Cualquiera que sea el método de "entierro" que exige una cultura, la disposición es solemne, idealmente supervisada por practicantes que utilizan invocaciones tradicionales: verbales o escritas, con obsequios florales, líquidos o perfumados.
Pero ¿qué pasa cuando no hay nadie disponible para limpiar y envolver el cuerpo?
¿Quién lo llevará a un lugar seguro para santificar la transición?
Uno debe preguntarse qué hacen los habitantes de Gaza cuando familias enteras han muerto o se han quedado sin hogar y muy dispersas, donde no hay agua para la purificación, donde los sacerdotes son inalcanzables. ¿Quién está ahí para pronunciar la oración más simple invocando a lo divino para recibir esta última alma en el cielo?

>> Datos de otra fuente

(** * OGDF PoolMemoryAllocator: a shallow embedding and its properties

    The development follows [src/ogdf/basic/PoolMemoryAllocator.cpp].
    Memory is a finite map from the byte address of a pointer-sized cell to
    the pointer stored there; the only cells the allocator ever touches are
    the [m_next] link of a free-list element ([MemElem], offset 0) and the
    [m_next] link of a block ([BlockChain], behind the [m_fill] area).

    The multi-threaded build (no [OGDF_MEMORY_POOL_NTS]) is modelled, seen
    from one calling thread: its thread-local table [s_tp], the global table
    [s_pool], the block chain anchor [s_blocks] and, in a debug build, the
    counter [s_nettoAlloc].  [enterCS]/[leaveCS] only serialise accesses and
    have no effect on the sequential behaviour of one call.

    The counts of the source (the [int]s [m_size] and [n]) are mathematical
    integers here; they agree with the code as long as a list holds fewer
    than [2^31] cells.  Where the code multiplies two [int]s and adds the
    product to a [size_t], in [unguardedMemGlobalFreelist], the wrap-around
    is written out, and so is the one narrowing conversion of the source,
    [uint16_t(nBytes)]. *)

From stdpp Require Import base option list functions gmap sorting.
From Stdlib Require Import ZArith Lia.

Local Open Scope Z_scope.

(** ** Outcomes of a call *)

(** A call either returns, or has no defined behaviour in C++ (a null or
    wild dereference, a table index out of range), or trips [OGDF_ASSERT],
    or fails to terminate within the steps it was given. *)
Inductive result (A : Type) : Type :=
  | Ok (a : A)
  | Undefined
  | AssertionFailed
  | OutOfFuel.
Arguments Ok {A} a.
Arguments Undefined {A}.
Arguments AssertionFailed {A}.
Arguments OutOfFuel {A}.

#[global] Instance result_ret : MRet result := fun A a => Ok a.
#[global] Instance result_bind : MBind result := fun A B f m =>
  match m with
  | Ok a => f a
  | Undefined => Undefined
  | AssertionFailed => AssertionFailed
  | OutOfFuel => OutOfFuel
  end.

Definition defined {A} (o : option A) : result A :=
  match o with Some a => Ok a | None => Undefined end.

(** ** Data model *)

Definition nullptr : Z := 0.

(** [struct PoolElement { MemElemPtr m_gp; int m_size; }] *)
Record PoolElement : Type := mkPoolElement {
  m_gp : Z;
  m_size : Z
}.

(** The constants of [PoolMemoryAllocator.h] and the build flags; the
    header is not part of the sources at hand, so they are parameters. *)
Record BuildConfig : Type := mkBuildConfig {
  OGDF_SIZEOF_POINTER : Z;
  eMinBytes : nat;
  eTableSize : nat;
  eBlockSize : Z;
  OGDF_DEBUG : bool
}.

(** The static data of the class, together with the memory it points into. *)
Record state : Type := mkState {
  heap : gmap Z Z;
  s_tp : list Z;
  s_pool : list PoolElement;
  s_blocks : Z;
  s_nettoAlloc : Z
}.

Definition set_heap (h : gmap Z Z) (st : state) : state :=
  mkState h (s_tp st) (s_pool st) (s_blocks st) (s_nettoAlloc st).
Definition set_tp (i : nat) (p : Z) (st : state) : state :=
  mkState (heap st) (<[i:=p]> (s_tp st)) (s_pool st) (s_blocks st) (s_nettoAlloc st).
Definition set_pool (i : nat) (pe : PoolElement) (st : state) : state :=
  mkState (heap st) (s_tp st) (<[i:=pe]> (s_pool st)) (s_blocks st) (s_nettoAlloc st).
Definition set_blocks (p : Z) (st : state) : state :=
  mkState (heap st) (s_tp st) (s_pool st) p (s_nettoAlloc st).
Definition set_nettoAlloc (n : Z) (st : state) : state :=
  mkState (heap st) (s_tp st) (s_pool st) (s_blocks st) n.

(** [s_tp[i]] and [s_pool[i]]; indexing past the table is undefined. *)
Definition tp_get (st : state) (i : nat) : result Z := defined (s_tp st !! i).
Definition pool_get (st : state) (i : nat) : result PoolElement :=
  defined (s_pool st !! i).

(** [p->m_next] read and written, for a [MemElemPtr p]. *)
Definition load (h : gmap Z Z) (p : Z) : result Z :=
  if decide (p = nullptr) then Undefined else defined (h !! p).
Definition store (h : gmap Z Z) (p v : Z) : result (gmap Z Z) :=
  if decide (p = nullptr) then Undefined else Ok (<[p:=v]> h).

(** [uint16_t(n)] *)
Definition uint16 (n : nat) : nat := Z.to_nat (Z.of_nat n mod 65536).

(** The result of an [int] operation whose exact value is [z]: 32 bits in
    two's complement, as the compilers at hand produce it. *)
Definition int32 (z : Z) : Z := (z + 2 ^ 31) mod 2 ^ 32 - 2 ^ 31.

(** [for (sz = 1; sz < eTableSize; ++sz) body], the state threaded through. *)
Fixpoint for_each {S : Type} (body : nat → S → result S) (l : list nat) (s : S)
    : result S :=
  match l with
  | [] => Ok s
  | sz :: l' => s' ← body sz s; for_each body l' s'
  end.

(** ** Linked chains in memory *)

(** [lseg h p q l]: following [m_next] from [p] visits exactly the cells
    [l], in order, and then arrives at [q]. *)
Fixpoint lseg (h : gmap Z Z) (p q : Z) (l : list Z) : Prop :=
  match l with
  | [] => p = q
  | a :: l' => p = a ∧ a ≠ nullptr ∧ ∃ r, h !! a = Some r ∧ lseg h r q l'
  end.

(** A free list: a chain that ends in [nullptr]. *)
Definition is_list (h : gmap Z Z) (p : Z) (l : list Z) : Prop := lseg h p nullptr l.

(** Who holds a cell: the global free list of a size class, the calling
    thread's free list of a size class, or the application. *)
Inductive place : Type :=
  | Global (sz : nat)
  | Local (sz : nat)
  | Outstanding.

#[global] Instance place_eq_dec : EqDecision place.
Proof. solve_decision. Defined.

(** No cell is held twice, neither within a place nor by two places. *)
Definition separate (own : place → list Z) : Prop :=
  (∀ pl, NoDup (own pl)) ∧ (∀ pl pl' x, x ∈ own pl → x ∈ own pl' → pl = pl').

Section Allocator.

Context (cfg : BuildConfig).

Definition sizes : list nat := seq 1 (eTableSize cfg - 1).

(** The zero-initialised statics at program start. *)
Definition initial_state : state :=
  mkState ∅ (replicate (eTableSize cfg) nullptr)
          (replicate (eTableSize cfg) (mkPoolElement nullptr 0)) nullptr 0.

(** [struct BlockChain { char m_fill[eBlockSize-sizeof(void* )]; BlockChain *m_next; }]:
    the fill area is what can be sliced, the link sits behind it. *)
Definition blockCapacity : Z := eBlockSize cfg - OGDF_SIZEOF_POINTER cfg.
Definition block_link (pBlock : Z) : Z := pBlock + blockCapacity.

(** [p->m_next] read and written, for a [BlockChainPtr p]. *)
Definition load_link (h : gmap Z Z) (p : Z) : result Z :=
  if decide (p = nullptr) then Undefined else defined (h !! block_link p).
Definition store_link (h : gmap Z Z) (p v : Z) : result (gmap Z Z) :=
  if decide (p = nullptr) then Undefined else Ok (<[block_link p:=v]> h).

(** Modelled from the spec: [slicesPerBlock] is defined in the header, which
    is not among the sources.  The per-slice word count is the size rounded
    up to whole pointer words; the slice count is "the block's fixed byte
    capacity divided by the (aligned) element size, floored".  Returns
    [(nWords, nSlices)]. *)
Definition slicesPerBlock (nBytes : nat) : Z * Z :=
  let nWords := (Z.of_nat nBytes + OGDF_SIZEOF_POINTER cfg - 1) / OGDF_SIZEOF_POINTER cfg in
  (nWords, blockCapacity / (nWords * OGDF_SIZEOF_POINTER cfg)).

(** [pBlock + nWords] on a [MemElemPtr]. *)
Definition ptr_add (p nWords : Z) : Z := p + nWords * OGDF_SIZEOF_POINTER cfg.

(** The addresses [makeSlices] is meant to link: the block start plus
    [i*nWords] words, for [i = 0 .. n-1]. *)
Definition slice_addrs (pBlock nWords : Z) (n : nat) : list Z :=
  (fun i => ptr_add pBlock (Z.of_nat i * nWords)) <$> seq 0 n.

(** *** allocateBlock *)

(** [blk] is what [malloc(eBlockSize)] returns to this call. *)
Definition allocateBlock (blk : Z) (st : state) : result (Z * state) :=
  h ← store_link (heap st) blk (s_blocks st);
  Ok (blk, set_blocks blk (set_heap h st)).

(** *** makeSlices *)

(** [do { pBlock = pBlock->m_next = pBlock+nWords; } while(--nSlices > 1);]
    The loop runs at most [max 1 (nSlices-1)] times; [fuel] only makes the
    recursion structural. *)
Fixpoint makeSlices_loop (fuel : nat) (h : gmap Z Z) (pBlock nWords nSlices : Z)
    : result (gmap Z Z * Z) :=
  match fuel with
  | O => OutOfFuel
  | S fuel' =>
      let next := ptr_add pBlock nWords in
      h' ← store h pBlock next;
      let nSlices' := nSlices - 1 in
      if decide (nSlices' > 1) then makeSlices_loop fuel' h' next nWords nSlices'
      else Ok (h', next)
  end.

Definition makeSlices (h : gmap Z Z) (pBlock nWords nSlices : Z) : result (gmap Z Z) :=
  '(h', pLast) ← makeSlices_loop (S (Z.to_nat nSlices)) h pBlock nWords nSlices;
  store h' pLast nullptr.

(** *** fillPool *)

(** [for(int i = 1; i < nSlices; ++i) p = p->m_next;] with [n] iterations. *)
Fixpoint advance (h : gmap Z Z) (p : Z) (n : nat) : result Z :=
  match n with
  | O => Ok p
  | S n' => q ← load h p; advance h q n'
  end.

(** [pFreeBytes] is a reference to [s_tp[ref]]; [nBytes] is the size after
    its conversion to [uint16_t]. *)
Definition fillPool (blk : Z) (ref : nat) (nBytes : nat) (st : state)
    : result (Z * state) :=
  let '(nWords, nSlices) := slicesPerBlock (Nat.max nBytes (uint16 (eMinBytes cfg))) in
  pe ← pool_get st nBytes;
  st' ← (if decide (m_size pe >= nSlices) then
           let st1 := set_tp ref (m_gp pe) st in
           p ← advance (heap st1) (m_gp pe) (Z.to_nat (nSlices - 1));
           next ← load (heap st1) p;
           let st2 := set_pool nBytes (mkPoolElement next (m_size pe - nSlices)) st1 in
           h ← store (heap st2) p nullptr;
           Ok (set_heap h st2)
         else
           '(pBlock, st1) ← allocateBlock blk st;
           let st2 := set_tp ref pBlock st1 in
           let st3 := if OGDF_DEBUG cfg
                      then set_nettoAlloc (s_nettoAlloc st2 + nWords * nSlices) st2
                      else st2 in
           h ← makeSlices (heap st3) pBlock nWords nSlices;
           Ok (set_heap h st3));
  p ← tp_get st' ref;
  next ← load (heap st') p;
  Ok (p, set_tp ref next st').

La tasa de muertes palestinas de estos meses tiene pocas comparaciones con la historia reciente.
A menudo no se pueden recuperar los cuerpos de las personas perdidas. En las primeras semanas del ataque israelí vimos imágenes de fosas comunes.

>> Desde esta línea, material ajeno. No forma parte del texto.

(** * pinger: the bounded-concurrency probe dispatcher of [main.go]

    A shallow embedding of [main], [handleRequest], [checkPing] and
    [checkHTTP], with the pieces of the Go runtime and standard library they
    lean on (the buffered channel used as a semaphore, [select], [regexp],
    [strconv.ParseFloat], [strings.TrimPrefix], [encoding/json]) written
    out as far as the program uses them. *)

From Stdlib Require Import ZArith Bool List Lia.
From Stdlib Require Import Strings.Ascii Strings.String.
From Stdlib Require Import Floats.SpecFloat.
From Stdlib Require Import Numbers.DecimalString.
Import ListNotations.

Local Open Scope list_scope.
Local Open Scope string_scope.

(** ** Go strings

    A Go [string] is a sequence of bytes; [String.string] is a sequence of
    8-bit characters. *)

Module Str.

(** [drop n s] is the Go slice expression [s[n:]] (for [n <= len(s)]). *)
Fixpoint drop (n : nat) (s : string) : string :=
  match n, s with
  | O, _ => s
  | S n', String _ s' => drop n' s'
  | S _, EmptyString => EmptyString
  end.

(** The double-quote byte, 0x22. *)
Definition dquote : string := String (ascii_of_nat 34) EmptyString.

End Str.

(** ** regexp: the pattern of [checkPing]

    [regexp.MustCompile(`(?m)/(\d+\.\d+)/(\d+\.\d+)/`)]. The pattern has no
    [^] or [$], so the [(?m)] flag changes nothing; [\d] is the ASCII class
    [0-9]. *)

Definition is_digit (c : ascii) : bool :=
  match c with
  | "0" | "1" | "2" | "3" | "4" | "5" | "6" | "7" | "8" | "9" => true
  | _ => false
  end%char.

(** [all_digits s]: [s] matches [\d*]. *)
Fixpoint all_digits (s : string) : bool :=
  match s with
  | EmptyString => true
  | String c s' => is_digit c && all_digits s'
  end.

(** [s] matches [\d+]. *)
Definition digits1 (s : string) : bool :=
  match s with
  | EmptyString => false
  | _ => all_digits s
  end.

(** [s] matches [\d+\.\d+]: the text of a capture group. *)
Definition is_decimal (s : string) : Prop :=
  exists a b, digits1 a = true /\ digits1 b = true /\ s = a ++ "." ++ b.

(** The longest run of digits at the head of [s], and what follows it. A
    [\d+] that is followed in the pattern by a byte that is not a digit
    ([.] or [/]) can only match this longest run. *)
Fixpoint span_digits (s : string) : string * string :=
  match s with
  | EmptyString => (EmptyString, EmptyString)
  | String c s' =>
      if is_digit c
      then let (d, r) := span_digits s' in (String c d, r)
      else (EmptyString, s)
  end.

(** [\d+\.\d+] anchored at the head of [s]: the text matched and the rest. *)
Definition match_decimal (s : string) : option (string * string) :=
  match span_digits s with
  | (EmptyString, _) => None
  | (a, String "." r) =>
      match span_digits r with
      | (EmptyString, _) => None
      | (b, r') => Some (a ++ "." ++ b, r')
      end
  | _ => None
  end.

(** The whole pattern anchored at the head of [s]: the slice of the full
    match and the two groups, as [FindStringSubmatch] lays them out. *)
Definition match_here (s : string) : option (list string) :=
  match s with
  | String "/" r0 =>
      match match_decimal r0 with
      | Some (g1, String "/" r1) =>
          match match_decimal r1 with
          | Some (g2, String "/" _) =>
              Some ["/" ++ g1 ++ "/" ++ g2 ++ "/"; g1; g2]
          | _ => None
          end
      | _ => None
      end
  | _ => None
  end.

(** [re.FindStringSubmatch(s)]: the leftmost match, or [nil]. *)
Fixpoint FindStringSubmatch (s : string) : list string :=
  match match_here s with
  | Some m => m
  | None =>
      match s with
      | EmptyString => []
      | String _ s' => FindStringSubmatch s'
      end
  end.

(** ** float64 and strconv.ParseFloat *)

Definition float64 : Type := spec_float.

Definition prec64 : Z := 53.
Definition emax64 : Z := 1024.

Definition f64_zero : float64 := S754_zero false.

(** Go's [val <= 0] and [val > 0] on float64. *)
Definition f64_le (x y : float64) : bool := SFleb x y.
Definition f64_lt (x y : float64) : bool := SFltb x y.

Definition digit_val (c : ascii) : Z := Z.of_N (N_of_ascii c) - 48.

(** The number a digit string writes, most significant digit first. *)
Fixpoint digits_val (acc : Z) (s : string) : Z :=
  match s with
  | EmptyString => acc
  | String c s' => digits_val (10 * acc + digit_val c) s'
  end.

Inductive NumErr := ErrRange | ErrSyntax.

(** [*strconv.NumError]: [Func] is always ["ParseFloat"] here. *)
Record NumError := { Num : string; Err : NumErr }.

(** [n / 10^k] rounded to the nearest binary64, ties to even; beyond the
    largest finite value this is [+Inf], below the smallest subnormal [0]. *)
Definition decimal_to_f64 (n : Z) (k : nat) : float64 :=
  match n with
  | Zpos p =>
      SFdiv prec64 emax64
        (S754_finite false p 0)
        (S754_finite false (Z.to_pos (10 ^ Z.of_nat k)) 0)
  | _ => f64_zero
  end.

(** [strconv.ParseFloat(s, 64)] on the decimals [\d+\.\d+], the only
    strings [checkPing] passes to it ([FindStringSubmatch_shape] below).
    The result is the correctly rounded value; overflow gives [+Inf] with
    [ErrRange], underflow gives [0] without an error. The other syntaxes Go
    accepts (exponents, hexadecimal, [inf], underscores) are outside this
    model and come out as [ErrSyntax]. *)
Definition ParseFloat (s : string) : float64 * option NumError :=
  match span_digits s with
  | (EmptyString, _) => (f64_zero, Some {| Num := s; Err := ErrSyntax |})
  | (a, String "." r) =>
      match span_digits r with
      | (EmptyString, _) => (f64_zero, Some {| Num := s; Err := ErrSyntax |})
      | (b, EmptyString) =>
          let f := decimal_to_f64 (digits_val 0 (a ++ b)) (String.length b) in
          match f with
          | S754_infinity _ => (f, Some {| Num := s; Err := ErrRange |})
          | _ => (f, None)
          end
      | _ => (f64_zero, Some {| Num := s; Err := ErrSyntax |})
      end
  | _ => (f64_zero, Some {| Num := s; Err := ErrSyntax |})
  end.

(** ** How the external process and the network answer *)

(** How [cmd.CombinedOutput()] ended: its error is [nil] exactly for
    [Exited 0]. *)
Inductive proc_status :=
| Exited (code : Z)
| Signaled          (* killed, e.g. by the cancellation of [ctx] *)
| StartFailed.      (* the utility could not be started *)

(** [*url.Error], the type of every error of [http.NewRequestWithContext]
    with a valid method and of [client.Do]. *)
Record url_Error := { Op : string; URL : string; Cause : string }.

(** ** Go values of the handler *)

(** [error]: all the handler does with one is [err != nil] and
    [err.Error()]. *)
Record error := errors_New { error_Error : string }.

(** [any], as far as [Result] holds one. *)
Inductive any :=
| any_nil
| any_int (z : Z)
| any_float64 (f : float64).

Record Response := {
  Host : string;
  Type' : string;
  Result : any;     (* `json:"result"` *)
  Error : string    (* `json:"error,omitempty"` *)
}.

(** JSON scalars; [JString s] stands for the JSON text of the Go string
    [s]. Every body the handler writes is one JSON object of scalars. *)
Inductive jvalue :=
| JNull
| JInt (z : Z)
| JFloat (f : float64)
| JString (s : string).

Definition json : Type := list (string * jvalue).

Definition is_number (j : jvalue) : bool :=
  match j with
  | JInt _ | JFloat _ => true
  | _ => false
  end.

(** The member of an object under a key. *)
Fixpoint member (key : string) (o : json) : option jvalue :=
  match o with
  | [] => None
  | (k, v) :: o' => if (k =? key)%string then Some v else member key o'
  end.

(** [encoding/json] refuses NaN and the infinities. *)
Definition marshal_any (a : any) : option jvalue :=
  match a with
  | any_nil => Some JNull
  | any_int z => Some (JInt z)
  | any_float64 (S754_nan | S754_infinity _) => None
  | any_float64 f => Some (JFloat f)
  end.

Definition marshal_Response (r : Response) : option json :=
  match marshal_any (Result r) with
  | None => None
  | Some res =>
      Some ([("host", JString (Host r)); ("type", JString (Type' r));
             ("result", res)]
            ++ (if (Error r =? "")%string then []
                else [("error", JString (Error r))]))%list
  end.

(** [map[string]string]: every entry is written, keys in sorted order (the
    handler's maps have one key). *)
Definition marshal_map (m : list (string * string)) : json :=
  map (fun kv => (fst kv, JString (snd kv))) m.

(** [UnsupportedValueError.Error] of [encoding/json], for the float64 it
    refuses. *)
Definition UnsupportedValueError (a : any) : error :=
  errors_New ("json: unsupported value: "
              ++ match a with
                 | any_float64 (S754_infinity false) => "+Inf"
                 | any_float64 (S754_infinity true) => "-Inf"
                 | _ => "NaN"
                 end).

Filas de cuerpos envueltos en lonas esperando a ser cubiertos. Con las crecientes muertes, con los cementerios aplastados por excavadoras y tanques enemigos, con pocos o ningún vehículo para transportar cadáveres, sin morgues en funcionamiento, sin familiares conocidos disponibles, todo es improvisado.
Los rituales funerarios tienen que reducirse al mínim; sin embargo, deben llevarse a cabo. En el caso de los palestinos muertos en esta guerra, el peso de su entierro se sustenta en el conocimiento de que cada uno es un mártir. Cada bebé, cada luchador de la resistencia, cada madre perdida durante el parto, cada joven aplastado por un saco de harina que cae, ya sea con o sin nombre, todos son shahid, mártires: todos los que sufrieron persecuciones por sus creencias religiosas o nacionales.
Las mujeres musulmanas no transportan el cadáver ni asisten a la tumba; ésta es la norma prescrita por la mayoría de las culturas. Por lo tanto, en Gaza son los hombres, en su mayoría jóvenes, quienes transportan a los muertos desde los hospitales o las calles para enterrarlos. Algunos pueden conseguir encontrar un carro para la carga; la mayoría sólo tiene sus delgados brazos. Al contemplar imágenes de ellos en su urgente trabajo, es difícil saber lo que piensan. Su vestimenta es informal, incluso inadecuada. Sospecho que la mayoría agarra el cuerpo de un extraño.
Estos nobles portadores pueden realizar su tarea solos o con un único ayudante para cavar la tumba. La simplicidad del Islam permite a cualquier humilde laico invocar la más mínima oración por un mártir. Si antes no conocían las palabras, ahora las conocen. Lo que idean para marcar una tumba, no lo sé.
Al reconocer la noble tarea de estos palestinos, recuerdo el método tibetano de lo que se llama el entierro en el cielo. Al menos en el pasado, después de las limpiezas rituales, el cuerpo era transportado, a veces a caballo, a veces a lomos de un ayudante, a una roca elevada sagrada, un lugar vigilado de cerca por aves carroñeras. Allí, los cadáveres son cortados y desmenuzados en trozos comestibles manejables para los buitres recolectores. Este trabajo lo realizan laicos designados. Ni sacerdotes ni miembros de una clase contaminada, son sin embargo muy estimados por esta sagrada labor. (Llamados stobs-ldan en tibetano: hombres de gran fuerza). El suyo es un acto noble, tal como el de aquellos jóvenes palestinos que oran por un mártir que ha llevado a su lugar de descanso.
Barbara Nimri Aziz cuya investigación antropológica se ha centrado en los pueblos del Himalaya es la autora del recién publicado “Yogmaya and Durga Devi: Rebel Women of Nepal”, disponible en Amazon.